What to produce >>
Transcription of the full listing is required, character for character.
*** Opening Data for this task ***
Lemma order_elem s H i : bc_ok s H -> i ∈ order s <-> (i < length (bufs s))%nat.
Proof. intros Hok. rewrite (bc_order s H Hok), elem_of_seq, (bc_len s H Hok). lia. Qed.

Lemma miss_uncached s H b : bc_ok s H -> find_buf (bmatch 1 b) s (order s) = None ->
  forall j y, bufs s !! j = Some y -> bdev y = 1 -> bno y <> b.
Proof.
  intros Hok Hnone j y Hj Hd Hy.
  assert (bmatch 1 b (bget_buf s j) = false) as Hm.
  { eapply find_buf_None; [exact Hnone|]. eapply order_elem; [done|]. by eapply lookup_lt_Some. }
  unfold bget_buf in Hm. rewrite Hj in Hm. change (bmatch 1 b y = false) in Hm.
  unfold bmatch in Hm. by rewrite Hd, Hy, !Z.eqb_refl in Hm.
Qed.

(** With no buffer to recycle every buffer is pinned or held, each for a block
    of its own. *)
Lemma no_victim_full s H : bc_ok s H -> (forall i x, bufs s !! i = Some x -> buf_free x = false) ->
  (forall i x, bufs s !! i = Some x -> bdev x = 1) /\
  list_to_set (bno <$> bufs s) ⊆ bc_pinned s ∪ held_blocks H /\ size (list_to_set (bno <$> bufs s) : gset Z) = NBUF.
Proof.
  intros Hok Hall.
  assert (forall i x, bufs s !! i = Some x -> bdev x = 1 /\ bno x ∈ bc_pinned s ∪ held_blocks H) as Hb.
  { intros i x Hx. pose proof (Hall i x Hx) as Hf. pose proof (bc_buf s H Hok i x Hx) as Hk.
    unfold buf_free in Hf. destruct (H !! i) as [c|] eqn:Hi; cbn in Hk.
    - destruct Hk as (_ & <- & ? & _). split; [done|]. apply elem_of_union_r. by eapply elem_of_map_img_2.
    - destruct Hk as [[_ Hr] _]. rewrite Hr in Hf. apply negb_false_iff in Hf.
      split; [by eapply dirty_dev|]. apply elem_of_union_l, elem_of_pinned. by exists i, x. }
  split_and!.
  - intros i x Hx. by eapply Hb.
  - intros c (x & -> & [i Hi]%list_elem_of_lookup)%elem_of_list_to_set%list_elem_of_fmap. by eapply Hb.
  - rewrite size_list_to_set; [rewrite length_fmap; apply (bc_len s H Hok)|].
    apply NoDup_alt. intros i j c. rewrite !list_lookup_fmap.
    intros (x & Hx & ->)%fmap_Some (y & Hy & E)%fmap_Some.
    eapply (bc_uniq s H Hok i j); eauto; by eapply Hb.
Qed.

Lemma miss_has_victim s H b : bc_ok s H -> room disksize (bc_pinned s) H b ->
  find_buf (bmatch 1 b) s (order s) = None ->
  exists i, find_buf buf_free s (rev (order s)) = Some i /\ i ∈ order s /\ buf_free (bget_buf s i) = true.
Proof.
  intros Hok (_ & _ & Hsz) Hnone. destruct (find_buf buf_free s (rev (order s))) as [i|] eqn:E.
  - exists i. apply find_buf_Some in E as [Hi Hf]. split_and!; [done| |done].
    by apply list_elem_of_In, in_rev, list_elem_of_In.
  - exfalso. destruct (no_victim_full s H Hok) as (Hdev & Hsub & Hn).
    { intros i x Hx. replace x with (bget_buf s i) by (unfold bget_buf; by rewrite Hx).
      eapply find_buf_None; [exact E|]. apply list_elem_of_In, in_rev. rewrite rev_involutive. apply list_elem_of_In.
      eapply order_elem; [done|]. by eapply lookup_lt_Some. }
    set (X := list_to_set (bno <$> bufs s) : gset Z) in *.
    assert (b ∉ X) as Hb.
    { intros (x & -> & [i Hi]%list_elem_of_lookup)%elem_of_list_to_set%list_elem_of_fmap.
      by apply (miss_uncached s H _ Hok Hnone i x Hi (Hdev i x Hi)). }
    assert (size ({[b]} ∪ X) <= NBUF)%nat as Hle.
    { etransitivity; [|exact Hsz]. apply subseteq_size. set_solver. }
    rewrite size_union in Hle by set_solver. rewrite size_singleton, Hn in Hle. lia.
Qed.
*** Closing Data for this task ***
Solution >>
Lemma order_elem s H i : bc_ok s H -> i ∈ order s <-> (i < length (bufs s))%nat.
Proof. intros Hok. rewrite (bc_order s H Hok), elem_of_seq, (bc_len s H Hok). lia. Qed.

Lemma miss_uncached s H b : bc_ok s H -> find_buf (bmatch 1 b) s (order s) = None ->
  forall j y, bufs s !! j = Some y -> bdev y = 1 -> bno y <> b.
Proof.
  intros Hok Hnone j y Hj Hd Hy.
  assert (bmatch 1 b (bget_buf s j) = false) as Hm.
  { eapply find_buf_None; [exact Hnone|]. eapply order_elem; [done|]. by eapply lookup_lt_Some. }
  unfold bget_buf in Hm. rewrite Hj in Hm. change (bmatch 1 b y = false) in Hm.
  unfold bmatch in Hm. by rewrite Hd, Hy, !Z.eqb_refl in Hm.
Qed.

(** With no buffer to recycle every buffer is pinned or held, each for a block
    of its own. *)
Lemma no_victim_full s H : bc_ok s H -> (forall i x, bufs s !! i = Some x -> buf_free x = false) ->
  (forall i x, bufs s !! i = Some x -> bdev x = 1) /\
  list_to_set (bno <$> bufs s) ⊆ bc_pinned s ∪ held_blocks H /\ size (list_to_set (bno <$> bufs s) : gset Z) = NBUF.
Proof.
  intros Hok Hall.
  assert (forall i x, bufs s !! i = Some x -> bdev x = 1 /\ bno x ∈ bc_pinned s ∪ held_blocks H) as Hb.
  { intros i x Hx. pose proof (Hall i x Hx) as Hf. pose proof (bc_buf s H Hok i x Hx) as Hk.
    unfold buf_free in Hf. destruct (H !! i) as [c|] eqn:Hi; cbn in Hk.
    - destruct Hk as (_ & <- & ? & _). split; [done|]. apply elem_of_union_r. by eapply elem_of_map_img_2.
    - destruct Hk as [[_ Hr] _]. rewrite Hr in Hf. apply negb_false_iff in Hf.
      split; [by eapply dirty_dev|]. apply elem_of_union_l, elem_of_pinned. by exists i, x. }
  split_and!.
  - intros i x Hx. by eapply Hb.
  - intros c (x & -> & [i Hi]%list_elem_of_lookup)%elem_of_list_to_set%list_elem_of_fmap. by eapply Hb.
  - rewrite size_list_to_set; [rewrite length_fmap; apply (bc_len s H Hok)|].
    apply NoDup_alt. intros i j c. rewrite !list_lookup_fmap.
    intros (x & Hx & ->)%fmap_Some (y & Hy & E)%fmap_Some.
    eapply (bc_uniq s H Hok i j); eauto; by eapply Hb.
Qed.

Lemma miss_has_victim s H b : bc_ok s H -> room disksize (bc_pinned s) H b ->
  find_buf (bmatch 1 b) s (order s) = None ->
  exists i, find_buf buf_free s (rev (order s)) = Some i /\ i ∈ order s /\ buf_free (bget_buf s i) = true.
Proof.
  intros Hok (_ & _ & Hsz) Hnone. destruct (find_buf buf_free s (rev (order s))) as [i|] eqn:E.
  - exists i. apply find_buf_Some in E as [Hi Hf]. split_and!; [done| |done].
    by apply list_elem_of_In, in_rev, list_elem_of_In.
  - exfalso. destruct (no_victim_full s H Hok) as (Hdev & Hsub & Hn).
    { intros i x Hx. replace x with (bget_buf s i) by (unfold bget_buf; by rewrite Hx).
      eapply find_buf_None; [exact E|]. apply list_elem_of_In, in_rev. rewrite rev_involutive. apply list_elem_of_In.
      eapply order_elem; [done|]. by eapply lookup_lt_Some. }
    set (X := list_to_set (bno <$> bufs s) : gset Z) in *.
    assert (b ∉ X) as Hb.
    { intros (x & -> & [i Hi]%list_elem_of_lookup)%elem_of_list_to_set%list_elem_of_fmap.
      by apply (miss_uncached s H _ Hok Hnone i x Hi (Hdev i x Hi)). }
    assert (size ({[b]} ∪ X) <= NBUF)%nat as Hle.
    { etransitivity; [|exact Hsz]. apply subseteq_size. set_solver. }
    rewrite size_union in Hle by set_solver. rewrite size_singleton, Hn in Hle. lia.
Qed.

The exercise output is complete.